| Work to be completed |
For the data below, restate word for word only the lines from the line containing "Module Float64." through the line containing "Definition div : spec_float", both ends included.
----------------
(** * urd: the tracking engine (store.go) and the delete path of main.go

    A shallow embedding of the Store of the urd time tracker: streams,
    wall-clock sessions, the operations that toggle, stop, continue, add
    and delete streams, and persistence with its load-time validation.

    Conventions.
    - [time.Time] is an instant in nanoseconds, [time.Duration] a signed
      64-bit count of nanoseconds; both are [Z], with saturation and
      wrap-around written where Go has them.
    - [time.Now], [crypto/rand] and the outcome of file writes are read
      from tapes held in a [World]; every call consumes one entry, so two
      calls of [time.Now] inside one operation may return different
      instants, as in the program.
    - A slice is a [list]; the nil slice and the empty slice are both [[]].
    - A JSON text is represented by the document it denotes ([Json]). *)

From Stdlib Require Import ZArith Lia.
From Stdlib.Strings Require Import Byte.
From Stdlib.Floats Require Import SpecFloat.
From stdpp Require Import base list strings gmap pretty.

Local Open Scope Z_scope.

(** ** Machine integers *)

Module Int64.
Definition min : Z := - 2 ^ 63.
Definition max : Z := 2 ^ 63 - 1.

(** Two's complement wrap-around of Go's [int64] arithmetic. *)
Definition wrap (z : Z) : Z := (z + 2 ^ 63) mod 2 ^ 64 - 2 ^ 63.

Definition add (a b : Z) : Z := wrap (a + b).
Definition mul (a b : Z) : Z := wrap (a * b).

Definition inRange (z : Z) : bool := (min <=? z) && (z <=? max).
End Int64.

(** ** Floating point

    Go's [float64] is IEEE 754 binary64, rounding to nearest, ties to
    even: the operations are those of the standard library's [SpecFloat]
    at precision 53 and exponent 1024. *)

Module Float64.
Definition prec : Z := 53.
Definition emax : Z := 1024.

(** [float64(z)] for an integer [z]. *)
Definition ofInt (z : Z) : spec_float := binary_normalize prec emax z 0 false.

Definition add : spec_float -> spec_float -> spec_float := SFadd prec emax.
Definition div : spec_float -> spec_float -> spec_float := SFdiv prec emax.

(** [int64(f)]: the fraction is discarded. (A value that is not finite
    gives the smallest [int64] on amd64; no duration converts to one.) *)
Definition toInt64 (f : spec_float) : Z :=
  match f with
  | S754_zero _ => 0
  | S754_finite s m e =>
      let v := if 0 <=? e then Z.pos m * 2 ^ e else Z.quot (Z.pos m) (2 ^ (- e)) in
      if s then - v else v
  | _ => - 2 ^ 63
  end.
End Float64.

(** ** Package time *)

Module Time.
Definition Second : Z := 1000000000.

(** The zero [time.Time] (January 1, year 1), counted from the Unix epoch. *)
Definition zero : Z := - 62135596800 * Second.

(** [t.Sub(u)]: the difference, saturated to the range of [Duration]. *)
Definition Sub (t u : Z) : Z :=
  if t - u <? Int64.min then Int64.min
  else if Int64.max <? t - u then Int64.max
  else t - u.

(** [d.Truncate(m)]: [d - d%m], and [d] itself when [m <= 0]. *)
Definition Truncate (d m : Z) : Z :=
  if m <=? 0 then d else d - Z.rem d m.

(** [d.Seconds()]: [float64(d / Second) + float64(d % Second) / 1e9]. *)
Definition Seconds (d : Z) : spec_float :=
  Float64.add (Float64.ofInt (Z.quot d Second))
    (Float64.div (Float64.ofInt (Z.rem d Second)) (Float64.ofInt 1000000000)).

(** [int64(d.Seconds())]: the seconds of [d] as the conversion through
    [float64] gives them. From 2^24 seconds on the sum is rounded to a
    whole number when the nanoseconds are close to a full second, and the
    result is one more than the whole seconds of [d]. *)
Definition wholeSeconds (d : Z) : Z := Float64.toInt64 (Seconds d).

(** [t.MarshalJSON()] returns an error when the year of [t] is outside
    0..9999. Every time is taken in UTC: the year is in range from
    0000-01-01T00:00:00Z to 9999-12-31T23:59:59.999999999Z. *)
Definition marshals (t : Z) : bool :=
  (-62167219200 * Second <=? t) && (t <? 253402300800 * Second).
End Time.

(** ** Data model *)

Record Stream := mkStream {
  ID : string;
  Name : string;
  Seconds : Z;
  Active : bool;
  StartedAt : option Z;
  CreatedAt : Z
}.

Record Session := mkSession {
  Start : Z;
  End : option Z
}.

Record Store := mkStore {
  Streams : list Stream;
  Sessions : list Session;
  LastActive : list string;
  FilePath : string
}.
(** * WebASTParser: a shallow embedding of the lexer, parser and tree tokenizer

    The development follows the layout of the TypeScript sources:
    [utils.ts], the stream matchers, [AbstractTokenizer] with the Python and
    TypeScript lexers, the node model ([SyntaxNode] and its subclasses),
    [AbstractParser] with the Python and TypeScript detectors, and
    [ASTGenericTokenizer] with [ASTFaithfulTokenizer].

    Conventions.
    - A JavaScript string is a [string]; one character is an [ascii]
      (a code unit below 256).
    - A JavaScript number that may be negative (token indices initialised
      to -1, differences of indices) is a [Z]; lengths and array positions
      that are only ever counted upwards are [nat].
    - A method that may throw returns a [result]; the exception classes of
      the sources are the constructors of [exn]. A message that prints the
      offending values keeps its fixed part only.
    - Mutable objects are threaded explicitly; the syntax tree, whose nodes
      are shared and mutated through parent pointers, is a store of nodes
      addressed by their allocation index. *)

From Stdlib Require Import List String Ascii ZArith Lia Bool Arith PeanoNat Sorted.
Import ListNotations.
Open Scope string_scope.
Open Scope list_scope.
Open Scope Z_scope.

(* ================================================================== *)
(** ** Exceptions and results *)

Inductive exn : Type :=
| CodeParsingError (msg : string)
| CodeParserImplError (msg : string)
| Error (msg : string)
| TypeError (msg : string)
| OutOfFuel.

Inductive result (A : Type) : Type :=
| Ok (a : A)
| Throw (e : exn).
Arguments Ok {A} a.
Arguments Throw {A} e.

Definition bind {A B : Type} (m : result A) (f : A -> result B) : result B :=
  match m with
  | Ok a => f a
  | Throw e => Throw e
  end.

Notation "x <- m ;; k" := (bind m (fun x => k))
  (at level 61, m at next level, right associativity).
Notation "' p <- m ;; k" := (bind m (fun x => match x with p => k end))
  (at level 61, p pattern, m at next level, right associativity).

Definition isOk {A : Type} (m : result A) : bool :=
  match m with Ok _ => true | Throw _ => false end.

(** [try { ... } catch (e) { if (e instanceof Error) throw new
    CodeParsingError(prefix + e.message); throw e; }]: every exception class
    of the sources extends [Error]. *)
Definition exnMessage (e : exn) : string :=
  match e with
  | CodeParsingError m | CodeParserImplError m | Error m | TypeError m => m
  | OutOfFuel => EmptyString
  end.
(** * bot/anthropic_utils.py: the [Claude] completion adapter

    A shallow embedding of [Claude.send_message], [Claude.send_message_stream]
    and their helpers, with the properties of the adapter's specification
    stated and proved over it.

    Python values are modelled as follows.
    - A [str] is its sequence of Unicode code points ([list N]); [len] is
      [length] and [+] is [++].
    - An [int] is a [Z].
    - A [dict] built with a fixed key order and iterated with [.items()] is an
      association list in insertion order; a configuration [dict] that is only
      looked up is a [gmap].
    - A [list] that is passed by reference (the dialog history) lives in a
      heap of list objects and is named by its location.
    - Raising is an outcome of the computation; local variables of the running
      call are part of the state, so that they keep their values when an
      exception leaves a [try] block. *)

From Stdlib Require Import ZArith QArith.QArith_base Ascii String.
From stdpp Require Import gmap list strings.

Local Open Scope Z_scope.

(** ** Python strings *)

Abbreviation pystr := (list N) (only parsing).

(** An ASCII literal as a Python string. *)
Definition py (s : string) : pystr :=
  N_of_ascii <$> list_ascii_of_string s.

Arguments py : simpl never.
(** A share whose list cache knows the folder [/] with two names, stored
    at time 1000. *)
Definition c6_share : RQ.Share :=
  {| RQ.waits := ∅; RQ.downloadingFiles := ∅;
     RQ.listCache := {[ "/" := RQ.mkListCacheEntry 1000 ["/a.jpg"; "/gone.jpg"] ]};
     RQ.contentCacheTTL := 30000 |}.

(** A tree on which [/gone.jpg] can no longer be opened. *)
Definition c6_open_fails (name : string) : Error + RQ.File :=
  if String.eqb name "/gone.jpg" then inl (RawError "forced unit test error")
  else inr (RQ.mkFile name 0).

(** A tree on which every name opens. *)
Definition c6_open (name : string) : Error + RQ.File := inr (RQ.mkFile name 0).

(** An overlay with nothing local, nothing queued, and a remote that
    fails. *)
Definition c7_tree : Overlay.Tree :=
  {| Overlay.localHas := fun _ => false;
     Overlay.queue := [];
     Overlay.remote := fun _ => Overlay.RemoteFailure (RawError "forced unit test error") |}.

(** A DAM share with nothing configured, so that the defaults apply. *)
Definition dam_share : DAM.Share :=
  {| DAM.config := DAM.mkConfig None None None;
     DAM.unicodeNormalize := fun s => s;
     DAM.buildContentDamPath := fun s => ("/content/dam" ++ s)%string;
     DAM.jcrUpdateResource := fun _ => [];
     DAM.jcrCreateFileResource := fun _ => [] |}.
----------------
| Final answer |
Module Float64.
Definition prec : Z := 53.
Definition emax : Z := 1024.

(** [float64(z)] for an integer [z]. *)
Definition ofInt (z : Z) : spec_float := binary_normalize prec emax z 0 false.

Definition add : spec_float -> spec_float -> spec_float := SFadd prec emax.
Definition div : spec_float -> spec_float -> spec_float := SFdiv prec emax.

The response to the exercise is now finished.